(* ===== verification/Interleave.v ===== *)
(** * Interleaved programs: asynchronous functions that read and change a shared
    world one statement at a time, the system of any number of them, and the rules
    to prove what holds under every interleaving (rely and guarantee).

    A statement answers from the world it runs in; between two statements of a
    program the others, and the environment, may run. *)

From S2P Require Import Prelude.
From stdpp Require Import functions.

Inductive prog (W A : Type) : Type :=
| Done (r : res A)
| Step (update : W → W) (next : W → prog W A).
Arguments Done {W A} r.
Arguments Step {W A} update next.

Fixpoint prog_bind {W A B} (f : A → prog W B) (p : prog W A) : prog W B :=
  match p with
  | Done (Ok a) => f a
  | Done (Err e) => Done (Err e)
  | Step update next => Step update (λ w, prog_bind f (next w))
  end.

#[export] Instance prog_ret {W} : MRet (prog W) := λ A a, Done (Ok a).
#[export] Instance prog_mbind {W} : MBind (prog W) := λ A B f p, prog_bind f p.
#[export] Instance prog_fmap {W} : FMap (prog W) := λ A B f p, prog_bind (λ a, Done (Ok (f a))) p.

Definition fail {W A} (e : exn) : prog W A := Done (Err e).
Definition lift {W A} (r : res A) : prog W A := Done r.

(** [try: p except Exception as e: h e] *)
Fixpoint try_except {W A} (p : prog W A) (h : exn → prog W A) : prog W A :=
  match p with
  | Done (Ok a) => Done (Ok a)
  | Done (Err e) => h e
  | Step update next => Step update (λ w, try_except (next w) h)
  end.

(** One statement: a query, or a transaction *)
Definition query {W A} (f : W → A) : prog W A := Step (λ w, w) (λ w, Done (Ok (f w))).
Definition perform {W A} (m : st W A) : prog W A := Step (λ w, (m w).2) (λ w, Done (m w).1).

(** Nothing else runs *)
Fixpoint run_alone {W A} (p : prog W A) (w : W) : res A * W :=
  match p with
  | Done r => (r, w)
  | Step update next => run_alone (next w) (update w)
  end.

Lemma run_alone_bind {W A B} (p : prog W A) (f : A → prog W B) w :
  run_alone (p ≫= f) w =
  match run_alone p w with (Ok a, w') => run_alone (f a) w' | (Err e, w') => (Err e, w') end.
Proof.
  unfold mbind, prog_mbind. revert w. induction p as [[a|e]|u n IH]; intros w; cbn; [done..|].
  by rewrite IH.
Qed.

(** ** Systems *)

Section System.
Context {W A : Type} (env : W → W → Prop).

(** The world and the programs that run in it *)
Definition system : Type := W * list (prog W A).

Inductive sys_step : system → system → Prop :=
| step_program i update next w ps :
    ps !! i = Some (Step update next) →
    sys_step (w, ps) (update w, <[i := next w]> ps)
| step_environment w w' ps : env w w' → sys_step (w, ps) (w', ps).

Definition sys_run : system → system → Prop := rtc sys_step.
End System.

(** ** Rules

    [R] is what programs and environment may do to a world that satisfies [I].  A program
    has a state of its own, which only the proofs see: [tr s s' w w'] says that a
    statement may take the world from [w] to [w'] while the state of its program goes from
    [s] to [s']. *)

Section Rules.
Context {W P : Type} (I : W → Prop) (R : relation W) `{!PreOrder R}.
Context (tr : P → P → W → W → Prop).
Hypothesis tr_refl : ∀ s w, tr s s w w.

(** [wp Q s p w]: started in [w] with state [s], and whatever the others do, [p] keeps [I],
    [R] and [tr] and ends with [Q]. *)
Fixpoint wp {A} (Q : res A → P → W → Prop) (s : P) (p : prog W A) (w : W) : Prop :=
  match p with
  | Done r => Q r s w
  | Step update next => ∀ w1, R w w1 → I w1 →
      I (update w1) ∧ R w1 (update w1) ∧
      ∃ s', tr s s' w1 (update w1) ∧ wp Q s' (next w1) (update w1)
  end.

Lemma wp_mono {A} (Q Q' : res A → P → W → Prop) s p w :
  (∀ r s w, Q r s w → Q' r s w) → wp Q s p w → wp Q' s p w.
Proof.
  intros HQ. revert s w. induction p as [r|u n IH]; intros s w; cbn; [apply HQ|].
  intros Hp w1 HR HI. destruct (Hp w1 HR HI) as (? & ? & s' & ? & ?). split_and!; eauto.
Qed.

Lemma wp_later {A} (Q : res A → P → W → Prop) s p w w' :
  (∀ r s, Q r s w → Q r s w') → R w w' → wp Q s p w → wp Q s p w'.
Proof. destruct p as [r|u n]; cbn; [auto|]. intros _ HR Hp w1 HR1. apply Hp. by etrans. Qed.

Lemma wp_bind {A B} (Q : res B → P → W → Prop) s (p : prog W A) (f : A → prog W B) w :
  wp (λ r s w, match r with Ok a => wp Q s (f a) w | Err e => Q (Err e) s w end) s p w →
  wp Q s (p ≫= f) w.
Proof.
  unfold mbind, prog_mbind. revert s w.
  induction p as [[a|e]|u n IH]; intros s w; cbn; [done..|].
  intros Hp w1 HR HI. destruct (Hp w1 HR HI) as (? & ? & s' & ? & ?). split_and!; eauto.
Qed.

Lemma wp_fmap {A B} (Q : res B → P → W → Prop) s (f : A → B) (p : prog W A) w :
  wp (λ r s w, Q (f <$> r) s w) s p w → wp Q s (f <$> p) w.
Proof.
  intros Hp. apply (wp_bind Q s p (λ a, Done (Ok (f a)))). eapply wp_mono, Hp. by intros [a|e] s' w'.
Qed.

Lemma wp_try {A} (Q : res A → P → W → Prop) s (p : prog W A) h w :
  wp (λ r s w, match r with Ok a => Q (Ok a) s w | Err e => wp Q s (h e) w end) s p w →
  wp Q s (try_except p h) w.
Proof.
  revert s w. induction p as [[a|e]|u n IH]; intros s w; cbn; [done..|].
  intros Hp w1 HR HI. destruct (Hp w1 HR HI) as (? & ? & s' & ? & ?). split_and!; eauto.
Qed.

Lemma wp_query {A} (Q : res A → P → W → Prop) s (f : W → A) w :
  (∀ w1, R w w1 → I w1 → Q (Ok (f w1)) s w1) → wp Q s (query f) w.
Proof. intros HQ w1 HR HI. cbn. split_and!; [done..|]. exists s. auto. Qed.

(** *** Systems

    [G] relates the world to the states of all programs; a program that ended satisfies [Q]. *)

Context {A : Type} (Q : res A → P → W → Prop) (env : W → W → Prop) (s0 : P).
Context (G : W → (nat → P) → Prop).
Hypothesis Q_later : ∀ r s w w', R w w' → Q r s w → Q r s w'.
Hypothesis env_ok : ∀ w w', env w w' → I w → I w' ∧ R w w'.
Hypothesis G_env : ∀ w w' σ, env w w' → I w → G w σ → G w' σ.
Hypothesis G_step : ∀ i s' w w' σ, I w → R w w' → tr (σ i) s' w w' → G w σ → G w' (<[i := s']> σ).

Definition pool_ok (s : system) : Prop :=
  I s.1 ∧ ∃ σ : nat → P, G s.1 σ ∧ (∀ i, length s.2 ≤ i → σ i = s0) ∧
    ∀ i p, s.2 !! i = Some p → wp Q (σ i) p s.1.

Lemma pool_env w w' ps : env w w' → pool_ok (w, ps) → pool_ok (w', ps).
Proof.
  intros He (HI & σ & HG & H0 & Hp). cbn in *. destruct (env_ok w w' He HI) as [HI' HR].
  split; [done|]. exists σ. split_and!; [by eapply G_env|done|].
  intros i p Hi. eapply wp_later; [|exact HR|by apply Hp]. intros r s. by apply Q_later.
Qed.

Lemma pool_program i u n w ps :
  ps !! i = Some (Step u n) → pool_ok (w, ps) → pool_ok (u w, <[i := n w]> ps).
Proof.
  intros Hi (HI & σ & HG & H0 & Hp). cbn in *.
  destruct (Hp i _ Hi w) as (HI' & HR & s' & Htr & Hwp); [done..|].
  pose proof (lookup_lt_Some _ _ _ Hi) as Hlt.
  split; [done|]. exists (<[i := s']> σ). cbn. split_and!.
  - by apply G_step with w.
  - intros j. rewrite length_insert. intros Hj. rewrite fn_lookup_insert_ne by lia. auto.
  - intros j p. destruct (decide (i = j)) as [<-|Hij].
    + rewrite list_lookup_insert_eq by done. intros [= <-]. by rewrite fn_lookup_insert.
    + rewrite list_lookup_insert_ne by done. rewrite fn_lookup_insert_ne by done. intros Hjp.
      eapply wp_later; [|exact HR|by apply Hp]. intros r s. by apply Q_later.
Qed.

Lemma pool_run s s' : sys_run env s s' → pool_ok s → pool_ok s'.
Proof.
  induction 1 as [|s1 s2 s3 Hs _ IH]; [done|]. intros Hok. apply IH.
  destruct Hs; [by apply pool_program|by eapply pool_env].
Qed.

Lemma pool_evolves s s' : sys_run env s s' → pool_ok s → R s.1 s'.1.
Proof.
  induction 1 as [|s1 s2 s3 Hs _ IH]; [done|]. intros Hok.
  assert (Hok2 : pool_ok s2) by (destruct Hs; [by apply pool_program|by eapply pool_env]).
  transitivity s2.1; [|auto]. destruct Hs as [i u n w ps Hi|w w' ps He]; cbn.
  - destruct Hok as (HI & σ & _ & _ & Hp). by destruct (Hp i _ Hi w) as (_ & ? & _).
  - by apply env_ok; [|apply Hok].
Qed.

(** The programs start in states of their own. *)
Lemma pool_start_at w ps σ :
  I w → G w σ → (∀ i, length ps ≤ i → σ i = s0) → (∀ i p, ps !! i = Some p → wp Q (σ i) p w) → pool_ok (w, ps).
Proof. intros HI HG H0 Hp. split; [done|]. by exists σ. Qed.

Lemma pool_start w ps :
  I w → G w (λ _, s0) → (∀ i p, ps !! i = Some p → wp Q s0 p w) → pool_ok (w, ps).
Proof. intros HI HG Hp. by apply pool_start_at with (λ _, s0). Qed.
End Rules.

(** ** Keys that are spent once

    A [used] key stays used; the state of a program are the keys it has spent, turned from
    unused to used. *)

Section Keys.
Context {W K : Type} (I : W → Prop) (R : relation W) `{!PreOrder R}.
Context (used : K → W → Prop).
Hypothesis used_mono : ∀ κ w w', R w w' → I w → used κ w → used κ w'.

Definition spend (S S' : list K) (w w' : W) : Prop :=
  ∃ T, S' = T ++ S ∧ ∀ κ, κ ∈ T → ¬ used κ w ∧ used κ w'.

Lemma spend_nothing S w : spend S S w w.
Proof. exists []. split; [done|]. by intros κ ?%elem_of_nil. Qed.

Lemma wp_perform {A} (Q : res A → list K → W → Prop) S (m : st W A) w :
  (∀ w1, R w w1 → I w1 → I (m w1).2 ∧ R w1 (m w1).2 ∧
     ∃ T, (∀ κ, κ ∈ T → ¬ used κ w1 ∧ used κ (m w1).2) ∧ Q (m w1).1 (T ++ S) (m w1).2) →
  wp I R spend Q S (perform m) w.
Proof.
  intros Hm w1 HR HI. destruct (Hm w1 HR HI) as (? & ? & T & ? & ?). split_and!; [done..|].
  exists (T ++ S). split; [by exists T|done].
Qed.

Context {A : Type} (post : A → Prop) (keys : A → list K) (env : W → W → Prop).
Hypothesis env_ok : ∀ w w', env w w' → I w → I w' ∧ R w w'.

(** The answers of a program satisfy [post] and only show keys it has spent *)
Definition shows (r : res A) (S : list K) (w : W) : Prop :=
  match r with Ok a => post a ∧ ∀ κ, κ ∈ keys a → κ ∈ S | Err _ => True end.

Definition all_spent (w : W) (spent : nat → list K) : Prop :=
  (∀ i κ, κ ∈ spent i → used κ w) ∧ ∀ i j κ, i ≠ j → κ ∈ spent i → κ ∉ spent j.

Definition keys_ok : system → Prop := pool_ok I R spend shows [] all_spent.

Lemma all_spent_step i S' w w' spent :
  I w → R w w' → spend (spent i) S' w w' → all_spent w spent → all_spent w' (<[i := S']> spent).
Proof.
  intros HI HR (T & -> & HT) [Hu Hd]. split.
  - intros j κ. destruct (decide (i = j)) as [<-|Hij].
    + rewrite fn_lookup_insert. intros [Hk|Hk]%elem_of_app; [by apply HT|eauto].
    + rewrite fn_lookup_insert_ne by done. eauto.
  - intros j k κ Hjk. destruct (decide (i = j)) as [<-|Hij], (decide (i = k)) as [<-|Hik]; [done| | |];
      rewrite ?fn_lookup_insert, ?fn_lookup_insert_ne by done.
    + intros [HkT|Hki]%elem_of_app Hkk; [apply (HT κ HkT); eauto|exact (Hd i k κ Hjk Hki Hkk)].
    + intros Hkj [HkT|Hki]%elem_of_app; [apply (HT κ HkT); eauto|exact (Hd j i κ Hjk Hkj Hki)].
    + exact (Hd j k κ Hjk).
Qed.

Lemma all_spent_env w w' spent : env w w' → I w → all_spent w spent → all_spent w' spent.
Proof. intros He HI [Hu Hd]. destruct (env_ok w w' He HI). split; [eauto|done]. Qed.

Lemma keys_run s s' : sys_run env s s' → keys_ok s → keys_ok s'.
Proof.
  apply pool_run; try done; [exact all_spent_env|].
  intros i S' w w' σ. apply all_spent_step.
Qed.

Lemma keys_evolve s s' : sys_run env s s' → keys_ok s → R s.1 s'.1.
Proof.
  apply pool_evolves; try done; [exact all_spent_env|].
  intros i S' w w' σ. apply all_spent_step.
Qed.

Lemma keys_start w ps : I w → (∀ i p, ps !! i = Some p → wp I R spend shows [] p w) → keys_ok (w, ps).
Proof.
  intros HI Hp. apply pool_start; [done| |done].
  split; [by intros ?? ?%elem_of_nil|by intros ??? _ ?%elem_of_nil].
Qed.

Lemma keys_post w ps w' ps' i a :
  I w → (∀ k p, ps !! k = Some p → wp I R spend shows [] p w) → sys_run env (w, ps) (w', ps') →
  ps' !! i = Some (Done (Ok a)) → post a.
Proof.
  intros HI Hps Hrun Ha.
  destruct (keys_run _ _ Hrun (keys_start w ps HI Hps)) as (_ & spent & _ & _ & Hp).
  by apply (Hp i _ Ha).
Qed.

Lemma keys_spent_once w ps w' ps' i j a b κ :
  I w → (∀ k p, ps !! k = Some p → wp I R spend shows [] p w) → sys_run env (w, ps) (w', ps') →
  i ≠ j → ps' !! i = Some (Done (Ok a)) → ps' !! j = Some (Done (Ok b)) →
  κ ∈ keys a → κ ∉ keys b.
Proof.
  intros HI Hps Hrun Hij Ha Hb Hka Hkb.
  destruct (keys_run _ _ Hrun (keys_start w ps HI Hps)) as (_ & spent & [_ Hd] & _ & Hp).
  apply (Hd i j κ Hij); [by apply (Hp i _ Ha)|by apply (Hp j _ Hb)].
Qed.
End Keys.

(** One program runs to its end while the others wait. *)
Lemma run_program {W A} (env : W → W → Prop) (w w' : W) (ps : list (prog W A)) i p r :
  ps !! i = Some p → run_alone p w = (r, w') → sys_run env (w, ps) (w', <[i := Done r]> ps).
Proof.
  revert w ps. induction p as [r0|u n IH]; intros w ps Hi; cbn.
  - intros [= -> ->]. rewrite list_insert_id by done. apply rtc_refl.
  - intros Hr. eapply rtc_l; [by eapply step_program|].
    rewrite <-(list_insert_insert_eq ps i (Done r) (n w)). apply (IH w); [|done].
    rewrite list_lookup_insert_eq; [done|]. by eapply lookup_lt_Some.
Qed.

(** *** Schedules *)

(** One statement of each named program in turn *)
Fixpoint run_schedule {W A} (schedule : list nat) (w : W) (ps : list (prog W A)) : W * list (prog W A) :=
  match schedule with
  | [] => (w, ps)
  | i :: schedule =>
      match ps !! i with
      | Some (Step u n) => run_schedule schedule (u w) (<[i := n w]> ps)
      | _ => run_schedule schedule w ps
      end
  end.

Lemma run_schedule_ok {W A} (env : W → W → Prop) schedule (w : W) (ps : list (prog W A)) :
  sys_run env (w, ps) (run_schedule schedule w ps).
Proof.
  revert w ps. induction schedule as [|i schedule IH]; intros w ps; cbn; [apply rtc_refl|].
  destruct (ps !! i) as [[r|u n]|] eqn:Hi; [apply IH| |apply IH].
  eapply rtc_l; [by eapply step_program|apply IH].
Qed.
····················
Starting at the line with "unfold mbind, prog_mbind. revert s w." and ending at the line with "revert s w. induction p as [[a|e]|u", print each line of the listing above exactly, with no other lines.

  unfold mbind, prog_mbind. revert s w.
  induction p as [[a|e]|u n IH]; intros s w; cbn; [done..|].
  intros Hp w1 HR HI. destruct (Hp w1 HR HI) as (? & ? & s' & ? & ?). split_and!; eauto.
Qed.

Lemma wp_fmap {A B} (Q : res B → P → W → Prop) s (f : A → B) (p : prog W A) w :
  wp (λ r s w, Q (f <$> r) s w) s p w → wp Q s (f <$> p) w.
Proof.
  intros Hp. apply (wp_bind Q s p (λ a, Done (Ok (f a)))). eapply wp_mono, Hp. by intros [a|e] s' w'.
Qed.

Lemma wp_try {A} (Q : res A → P → W → Prop) s (p : prog W A) h w :
  wp (λ r s w, match r with Ok a => Q (Ok a) s w | Err e => wp Q s (h e) w end) s p w →
  wp Q s (try_except p h) w.
Proof.
  revert s w. induction p as [[a|e]|u n IH]; intros s w; cbn; [done..|].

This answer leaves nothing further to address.